#32 : README updates for REST API

README.md

@@ -549,17 +549,19 @@ It has role based access control
 ([RBAC](https://en.wikipedia.org/wiki/Role-based_access_control)): Users can view config and the
 logs, but only administrators can update config and restart the bot.
 
-It is secured using [JWT](https://jwt.io/) over [TLS](https://en.wikipedia.org/wiki/Transport_Layer_Security).
+It is secured using [JWT](https://jwt.io/) and has [TLS](https://en.wikipedia.org/wiki/Transport_Layer_Security)
+support for Production environments. 
 
 You can view the [Swagger](https://swagger.io/tools/swagger-ui/) docs at: 
 [http://localhost:8080/swagger-ui.html](http://localhost:8080/swagger-ui.html) once you've configured
 and started the bot.
 
 #### Configuration
-The REST API is disabled by default to prevent accidental exposure of unencrypted traffic over public networks. 

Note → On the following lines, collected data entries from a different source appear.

(* ===== verification/TxPriced.v ===== *)
(** * Transactions of the pool by price ([core/tx_list.go])

    [txPricedList] is a heap of transactions by price, with a count of those that have
    left the pool in the meantime; [txTypeList], which the pool uses, keeps a heap of
    prices for each kind of transaction, the kinds in a heap by how many transactions
    they have.  The map of all transactions belongs to the pool and is an argument
    here, as are the hash of a transaction and whether its sender is local. *)

From S2P Require Import Prelude Interfaces StateTypes StateSample VmData VoteCount TxData Heap.
From S2P Require Import Secp TxList.

Section Priced.
Variable tx_Hash : Transaction → hash.
(** [local.containsTx] *)
Variable local : Transaction → bool.
Variable all : gmap hash Transaction.

(** Whether the map of all transactions has it. *)
Definition in_pool (tx : Transaction) : bool := bool_decide (is_Some (all !! tx_Hash tx)).

(** ** [txPricedList] *)

Record txPricedList : Type := mkPricedList { pl_items : list Transaction; pl_stales : Z }.

#[local] Abbreviation price_Push := (heap_Push GasPrice).
#[local] Abbreviation price_Pop := (heap_Pop GasPrice).

Definition newTxPricedList : txPricedList := mkPricedList [] 0.

Definition pl_Put (tx : Transaction) (l : txPricedList) : txPricedList := mkPricedList (price_Push tx (pl_items l)) (pl_stales l).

-To enable it, you need to change the `server.port` in the 
-[./config/application.properties](./config/application.properties) from '-1' to the port you want 
-the bot to listen on - see the _[TLS](#tls)_ section below if you plan on accessing the REST API over a public network.

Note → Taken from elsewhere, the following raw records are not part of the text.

(* ===== verification/TxPoolLists.v ===== *)
(** * The lists of the pool

    What each operation of a list of transactions takes out of it. *)

From S2P Require Import Prelude Interfaces StateTypes StateSample VmData Secp TxData Heap.
From S2P Require Import TxList.

#[global] Abbreviation items l := (tm_items (tl_txs l)).

(** [l'] is [l] without the transactions of [R]. *)
Record took (l : txList) (R : list Transaction) (l' : txList) : Prop := mkTook {
  tk_ok : tl_ok l';
  tk_strict : tl_strict l' = tl_strict l;
  tk_sub : items l' ⊆ items l;
  tk_gone tx : tx ∈ R ↔ items l !! Nonce tx = Some tx ∧ items l' !! Nonce tx = None;
  tk_once : NoDup (Nonce <$> R)
}.

Lemma items_nonce l n tx : tl_ok l → items l !! n = Some tx → Nonce tx = n ∧ is_u64 n.
Proof. intros [K _] H. by apply (to_items _ K). Qed.
Lemma items_at l n tx : tl_ok l → items l !! n = Some tx → items l !! Nonce tx = Some tx.
Proof. intros K H. by destruct (items_nonce l n tx K H) as [-> _]. Qed.

Lemma took_nil l : tl_ok l → took l [] l.
Proof.
  intros K. constructor; [done..| |constructor]. intros tx. split; [by intros ?%not_elem_of_nil|]. intros [? ?]. congruence.
Qed.

Lemma took_trans l1 R1 l2 R2 l3 : took l1 R1 l2 → took l2 R2 l3 → took l1 (R1 ++ R2) l3.
Proof.
  intros [K1 S1 U1 G1 N1] [K2 S2 U2 G2 N2]. constructor; [done|congruence|by etrans| |].
  - intros tx. rewrite elem_of_app, G1, G2. split.
    + intros [[? E]|[E ?]]; (split; [|try done]); [done| |by eapply lookup_weaken].
      apply eq_None_not_Some. intros [x Hx]. rewrite (lookup_weaken _ _ _ _ Hx U2) in E. done.
    + intros [H H']. destruct (items l2 !! Nonce tx) as [x|] eqn:E; [right|by left]. split; [|done].
      pose proof (lookup_weaken _ _ _ _ E U1). congruence.
  - rewrite fmap_app. apply NoDup_app. split_and!; [done| |done]. intros n (x & -> & Hx)%list_elem_of_fmap (y & E & Hy)%list_elem_of_fmap.
    apply G1 in Hx as [_ Hx]. apply G2 in Hy as [Hy _]. congruence.
Qed.

Lemma took_nil_items l l' : tl_ok l → took l [] l' → items l' = items l.
Proof.
  intros K [_ _ S G _]. apply map_eq. intros n. destruct (items l !! n) as [x|] eqn:E.
  - destruct (items l' !! n) as [y|] eqn:E'; [by rewrite <- E'; eapply lookup_weaken in E' as E''; [|exact S]; rewrite E', <- E''|].
    exfalso. apply (not_elem_of_nil x), G. destruct (items_nonce l n x K E) as [-> _]. done.
  - apply eq_None_not_Some. intros [y Hy]. pose proof (lookup_weaken _ _ _ _ Hy S). congruence.
Qed.

(** A map restricted to some of its keys, with the others in a list. *)
Lemma took_restrict l l' R (P : Z → Prop) `{∀ n, Decision (P n)} : tl_ok l → tl_ok l' → tl_strict l' = tl_strict l →
  items l' = base.filter (λ q : Z * Transaction, P q.1) (items l) →
  (∀ tx, tx ∈ R ↔ items l !! Nonce tx = Some tx ∧ ¬ P (Nonce tx)) → NoDup (Nonce <$> R) → took l R l'.
Proof.
  intros K K' S E G N. constructor; [done|done|rewrite E; apply map_filter_subseteq| |done].
  intros tx. rewrite G, E, map_lookup_filter_None. cbn. split; intros [Hx Hp]; (split; [done|]); [right; by intros ? _|].
  destruct Hp as [?|Hp]; [congruence|]. by apply (Hp tx).
Qed.

Lemma tl_ok_txs l t : tl_ok l → tm_ok t → tm_items t ⊆ items l → tl_ok (l <| tl_txs := t |>).
Proof. intros [K C] Kt S. constructor; cbn; [done|]. intros n tx Hn. apply (C n). by eapply lookup_weaken. Qed.

(** The transactions at some of the nonces. *)
Lemma elem_txs_at l ns tx : tl_ok l → tx ∈ txs_at (items l) ns ↔ Nonce tx ∈ ns ∧ items l !! Nonce tx = Some tx.
Proof.
  intros K. unfold txs_at. rewrite list_elem_of_omap. split.
  - intros (n & Hn & Hx). destruct (items_nonce l n tx K Hx) as [-> _]. done.
  - intros [? ?]. by exists (Nonce tx).
Qed.
Lemma NoDup_txs_at l ns : tl_ok l → NoDup ns → NoDup (Nonce <$> txs_at (items l) ns).
Proof.
  intros K. induction 1 as [|n ns Hn Hns IH]; [constructor|]. unfold txs_at. cbn. destruct (items l !! n) as [tx|] eqn:E; [|done].
  cbn. constructor; [|done]. destruct (items_nonce l n tx K E) as [-> _]. intros (y & -> & Hy)%list_elem_of_fmap.
  by apply elem_txs_at in Hy as [? _].
Qed.

Section Ops.
Variable range : gmap Z Transaction → list (Z * Transaction).
Hypothesis range_all : ∀ m, range m ≡ₚ map_to_list m.

Lemma tl_Forward_took t l : tl_ok l → ∃ R l', tl_Forward t l = Ret (R, l') ∧ took l R l' ∧ (∀ n, is_Some (items l' !! n) → t ≤ n).
Proof using Type.
  intros K. destruct (tm_Forward_ok t (tl_txs l) (lo_txs _ K)) as (m & E & Km & Ei). eexists _, _. split; [by apply on_txs_run|]. cbn [spec_Forward snd] in Ei.
  split; [apply (took_restrict _ _ _ (λ n, ¬ n < t)); [done| |done|done| |]|].
  - apply tl_ok_txs; [done|done|]. rewrite Ei. apply map_filter_subseteq.
  - intros tx. cbn [spec_Forward fst]. rewrite elem_txs_at by done. rewrite list_elem_of_filter, elem_of_nonces. split; [intros [[? _] ?]; by split; [|lia]|].
    intros [? ?]. split_and!; [lia|by exists tx|done].
  - apply NoDup_txs_at; [done|]. apply NoDup_filter, nonces_NoDup.
  - cbn. rewrite Ei. intros n [tx [_ ?]%map_lookup_filter_Some]. cbn in *. lia.
Qed.

Lemma spec_Filter_took f l t : tl_ok l → tm_ok t → tm_items t = (spec_Filter range f (items l)).2 →
  took l (spec_Filter range f (items l)).1 (l <| tl_txs := t |>).
Proof using range_all.
  intros K Kt Et. assert (S : tm_items t ⊆ items l) by (rewrite Et; apply map_filter_subseteq). constructor; [by apply tl_ok_txs|done|done| |].
  - intros tx. rewrite elem_spec_Filter by done. cbn. rewrite Et. cbn [spec_Filter snd]. rewrite map_lookup_filter_None. cbn. split.
    + intros [Hf [n Hn]]. destruct (items_nonce l n tx K Hn) as [<- _]. split; [done|]. right. intros x Hx ?. congruence.
    + intros [Hx Hp]. split; [|by eexists]. destruct Hp as [?|Hp]; [congruence|]. destruct (f tx) eqn:E; [done|]. exfalso. by apply (Hp tx).
  - cbn [spec_Filter fst]. assert (N : NoDup (Nonce <$> (range (items l)).*2)).
    { rewrite range_all, <- list_fmap_compose. rewrite (list_fmap_ext _ fst); [apply NoDup_fst_map_to_list|].
      intros i [n x] Hx%list_elem_of_lookup_2%elem_of_map_to_list. cbn. by apply (items_nonce l n x K). }
    revert N. induction (range (items l)).*2 as [|x xs IH]; [done|]. cbn. intros [Hn N]%NoDup_cons. destruct (f x); [|by apply IH].
    cbn. constructor; [|by apply IH]. intros (y & E & Hy)%list_elem_of_fmap. apply Hn. rewrite E. apply list_elem_of_fmap. exists y. split; [done|].
    apply list_elem_of_In in Hy. apply filter_In in Hy as [Hy _]. by apply list_elem_of_In.
Qed.

(** [Filter]: the ones that cost too much, then those above them. *)
Lemma tl_Filter_took costLimit gasLimit l : tl_ok l →
  ∃ R I l', tl_Filter range costLimit gasLimit l = Ret ((R, I), l') ∧ took l (R ++ I) l' ∧ (tl_strict l = false → I = []).
Proof using range_all.
  intros K. unfold tl_Filter. erewrite GM_bind_run by reflexivity. destruct (_ && _) eqn:B.
  { exists [], [], l. split_and!; [done|by apply took_nil|done]. }
  clear B. set (over := λ tx : Transaction, (AoaCost tx >? costLimit) || (Gas tx >? gasLimit)). erewrite GM_bind_run by reflexivity.
  set (l0 := l <| tl_costcap := costLimit |> <| tl_gascap := gasLimit |>).
  destruct (tm_Filter_ok range range_all over (tl_txs l) (lo_txs _ K)) as (m1 & E1 & K1 & Ei1). erewrite GM_bind_run by (by apply on_txs_run).
  pose proof (spec_Filter_took over l m1 K K1 Ei1) as T1. set (R := (spec_Filter range over (items l)).1) in *.
  assert (T : took l R (l0 <| tl_txs := m1 |>)).
  { destruct T1 as [_ _ S G N]. constructor; [|done|done|done|done]. constructor; cbn; [done|]. intros n tx Hn. rewrite Ei1 in Hn.
    cbn [spec_Filter snd] in Hn. apply map_lookup_filter_Some in Hn as [_ Ho]. cbn in Ho. unfold over in Ho. apply orb_false_iff in Ho as [? ?].
    destruct (Z.gtb_spec (AoaCost tx) costLimit), (Z.gtb_spec (Gas tx) gasLimit); done || lia. }
  clearbody R. destruct (tl_strict l && (0 <? length R)%nat) eqn:B.
  - destruct (tm_Filter_ok range range_all (λ tx, Nonce tx >? lowest_nonce R) m1 K1) as (m2 & E2 & K2 & Ei2). erewrite GM_bind_run by (by apply on_txs_run).
    eexists R, _, _. split; [reflexivity|]. split; [|intros S; by rewrite S in B]. eapply took_trans; [exact T|].
    exact (spec_Filter_took _ (l0 <| tl_txs := m1 |>) m2 (tk_ok _ _ _ T) K2 Ei2).
  - exists R, []. eexists. split; [reflexivity|]. split; [by rewrite app_nil_r|done].
Qed.

Lemma tl_Cap_took t l : tl_ok l → 0 ≤ t → ∃ R l', tl_Cap t l = Ret (R, l') ∧ took l R l' ∧
  Z.of_nat (tl_Len l') = Z.min t (Z.of_nat (tl_Len l)).
Proof using Type.
  intros K Ht. destruct (tm_Cap_ok t (tl_txs l) (lo_txs _ K) Ht) as (m & E & Km & Ei). eexists _, _. split; [by apply on_txs_run|].
  unfold spec_Cap in *. destruct (Z.leb_spec (Z.of_nat (base.size (items l))) t) as [Hle|Hgt]; cbn [fst snd] in *.
  { split; [|unfold tl_Len, tm_Len; cbn; rewrite Ei; lia]. constructor; [|done|cbn; by rewrite Ei| |constructor].
    - apply tl_ok_txs; [done|done|by rewrite Ei].
    - intros tx. cbn. rewrite Ei. split; [by intros ?%not_elem_of_nil|]. intros [? ?]. congruence. }
  split; [apply (took_restrict _ _ _ (λ n, n ∈ take (Z.to_nat t) (nonces (items l)))); [done| |done|done| |]|].
  - apply tl_ok_txs; [done|done|]. rewrite Ei. apply map_filter_subseteq.
  - intros tx. rewrite elem_of_reverse, elem_txs_at by done. pose proof (nonces_NoDup (items l)) as N.
    rewrite <- (take_drop (Z.to_nat t) (nonces (items l))) in N at 1. apply NoDup_app in N as (_ & D & _). split.
    + intros [Hn Hx]. split; [done|]. intros Hin. by apply (D _ Hin).
    + intros [Hx Hn]. split; [|done]. assert (Hin : Nonce tx ∈ nonces (items l)) by (apply elem_of_nonces; by exists tx).
      rewrite <- (take_drop (Z.to_nat t) (nonces (items l))) in Hin. apply elem_of_app in Hin as [?|?]; [done|done].
  - rewrite fmap_reverse, reverse_Permutation. apply NoDup_txs_at; [done|]. eapply sublist_NoDup; [apply nonces_NoDup|apply sublist_drop].
  - unfold tl_Len, tm_Len. cbn. rewrite Ei, <- length_nonces, <- kept_nonces, length_take, length_nonces. lia.
Qed.

Lemma tl_Ready_took start l : tl_ok l → ∃ R l', tl_Ready start l = Ret (R, l') ∧ took l R l'.
Proof using Type.
  intros K. destruct (tm_Ready_ok start (tl_txs l) (lo_txs _ K)) as (m & E & Km & Ei). eexists _, _. split; [by apply on_txs_run|]. cbn [spec_Ready snd] in Ei.
  apply (took_restrict _ _ _ (λ n, n ∉ ready_nonces start (items l))); [done| |done|done| |].
  - apply tl_ok_txs; [done|done|]. rewrite Ei. apply map_filter_subseteq.
  - intros tx. cbn [spec_Ready fst]. rewrite elem_txs_at by done. split; [intros [? ?]; by split; [|intros ?]|].
    intros [? Hn]. split; [|done]. destruct (decide (Nonce tx ∈ ready_nonces start (items l))); [done|by destruct Hn].
  - apply NoDup_txs_at; [done|]. unfold ready_nonces. pose proof (nonces_NoDup (items l)) as N. destruct (nonces (items l)) as [|n ns] eqn:En; [constructor|].
    destruct (n >? start); [constructor|]. clear En. revert N. generalize (n :: ns). intros xs. generalize n as k. clear. induction xs as [|x xs IH]; intros k N; [constructor|].
    cbn. apply NoDup_cons in N as [Hx N]. destruct (x =? k); [|constructor]. constructor; [|by apply IH]. intros Hin. apply Hx. by eapply consecutive_sub.
Qed.

(** One transaction out of a list. *)
Lemma remove_one l x : tl_ok l → items l !! Nonce x = Some x →
  ∃ t, tm_ok t ∧ tm_items t = delete (Nonce x) (items l) ∧ took l [x] (l <| tl_txs := t |>).
Proof using Type.
  intros K Ex. destruct (tm_Remove_ok (Nonce x) (tl_txs l) (lo_txs _ K)) as (m & E & Km & Ei). cbn [spec_Remove snd] in Ei. exists m. split_and!; [done|done|].
  constructor; [|done|cbn; rewrite Ei; apply delete_subseteq| |by apply NoDup_singleton].
  { apply tl_ok_txs; [done|done|rewrite Ei; apply delete_subseteq]. }
  intros y. cbn. rewrite Ei, list_elem_of_singleton. split.
  - intros ->. split; [done|apply lookup_delete_eq].
  - intros [Hy Hd]. destruct (decide (Nonce x = Nonce y)) as [D|D]; [rewrite <- D in Hy; congruence|]. rewrite lookup_delete_ne in Hd by done. congruence.
Qed.

(** [Remove]: what is at the nonce, then what is above it in a strict list. *)
Lemma tl_Remove_took tx l : tl_ok l →
  match items l !! Nonce tx with
  | None => ∃ l', tl_Remove range tx l = Ret ((false, []), l') ∧ took l [] l'
  | Some x => ∃ I l', tl_Remove range tx l = Ret ((true, I), l') ∧ took l (x :: I) l' ∧ (tl_strict l = false → I = []) ∧ items l' !! Nonce tx = None
  end.
Proof using range_all.
  intros K. unfold tl_Remove. destruct (tm_Remove_ok (Nonce tx) (tl_txs l) (lo_txs _ K)) as (m & E & Km & Ei).
  erewrite GM_bind_run by (by apply on_txs_run). unfold spec_Remove in *. cbn [fst snd] in *.
  assert (K1 : tl_ok (l <| tl_txs := m |>)) by (apply tl_ok_txs; [done|done|rewrite Ei; apply delete_subseteq]).
  destruct (items l !! Nonce tx) as [x|] eqn:Ex.
  - rewrite bool_decide_eq_true_2 by (by exists x). erewrite GM_bind_run by reflexivity. destruct (items_nonce l _ x K Ex) as [En _].
    assert (T : took l [x] (l <| tl_txs := m |>)).
    { constructor; [done|done|cbn; rewrite Ei; apply delete_subseteq| |by apply NoDup_singleton]. intros y. cbn. rewrite Ei, list_elem_of_singleton. split.
      - intros ->. rewrite En. split; [done|apply lookup_delete_eq].
      - intros [Hy Hd]. destruct (decide (Nonce tx = Nonce y)) as [D|D]; [rewrite <- D in Hy; congruence|]. rewrite lookup_delete_ne in Hd by done. congruence. }
    assert (Hnone : tm_items m !! Nonce tx = None) by (rewrite Ei; apply lookup_delete_eq).
    change (tl_strict (l <| tl_txs := m |>)) with (tl_strict l). destruct (tl_strict l).
    + destruct (tm_Filter_ok range range_all (λ y, Nonce y >? Nonce tx) m Km) as (m2 & E2 & K2 & Ei2). erewrite GM_bind_run by (by apply on_txs_run).
      eexists _, _. split; [reflexivity|]. split_and!; [|done|].
      * change (x :: ?I) with ([x] ++ I). eapply took_trans; [exact T|]. exact (spec_Filter_took _ (l <| tl_txs := m |>) m2 K1 K2 Ei2).
      * cbn. rewrite Ei2. cbn [spec_Filter snd]. apply map_lookup_filter_None. by left.
    + exists []. eexists. split; [reflexivity|]. by split_and!.
  - rewrite bool_decide_eq_false_2 by (by intros [? ?]). eexists. split; [reflexivity|]. rewrite delete_id in Ei by done.
    constructor; [done|done|cbn; by rewrite Ei| |constructor]. intros y. cbn. rewrite Ei. split; [by intros ?%not_elem_of_nil|]. intros [? ?]. congruence.
Qed.

Lemma tl_Flatten_same l : tl_ok l → ∃ l', tl_Flatten range l = Ret (sorted_txs (items l), l') ∧ took l [] l' ∧ items l' = items l.
Proof using range_all.
  intros K. destruct (tm_Flatten_ok range (tl_txs l) range_all (lo_txs _ K)) as (m & E & Km & Ei). eexists. split; [by apply on_txs_run|].
  assert (T : took l [] (l <| tl_txs := m |>)); [|done]. constructor; [apply tl_ok_txs; [done|done|by rewrite Ei]|done|cbn; by rewrite Ei| |constructor].
  intros y. cbn. rewrite Ei. split; [by intros ?%not_elem_of_nil|]. intros [? ?]. congruence.
Qed.
Lemma elem_sorted_txs l tx : tl_ok l → tx ∈ sorted_txs (items l) ↔ items l !! Nonce tx = Some tx.
Proof using Type.
  intros K. unfold sorted_txs. rewrite elem_txs_at by done. rewrite elem_of_nonces. split; [by intros [_ ?]|]. intros ?. split; [by eexists|done].
Qed.
End Ops.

+The REST API listens for plain HTTP traffic on port `8080` by default - you can change the 
+`server.port` in the [./config/application.properties](./config/application.properties) file.
+
+**IMPORTANT:** The bot must be configured to use TLS if you plan on accessing the REST API over a
+public network - see the _[TLS](#tls)_ section below.
 
 You _must_ change the `bxbot.restapi.jwt.secret` value in the 
 [./config/application.properties](./config/application.properties) before using the REST API over a public network.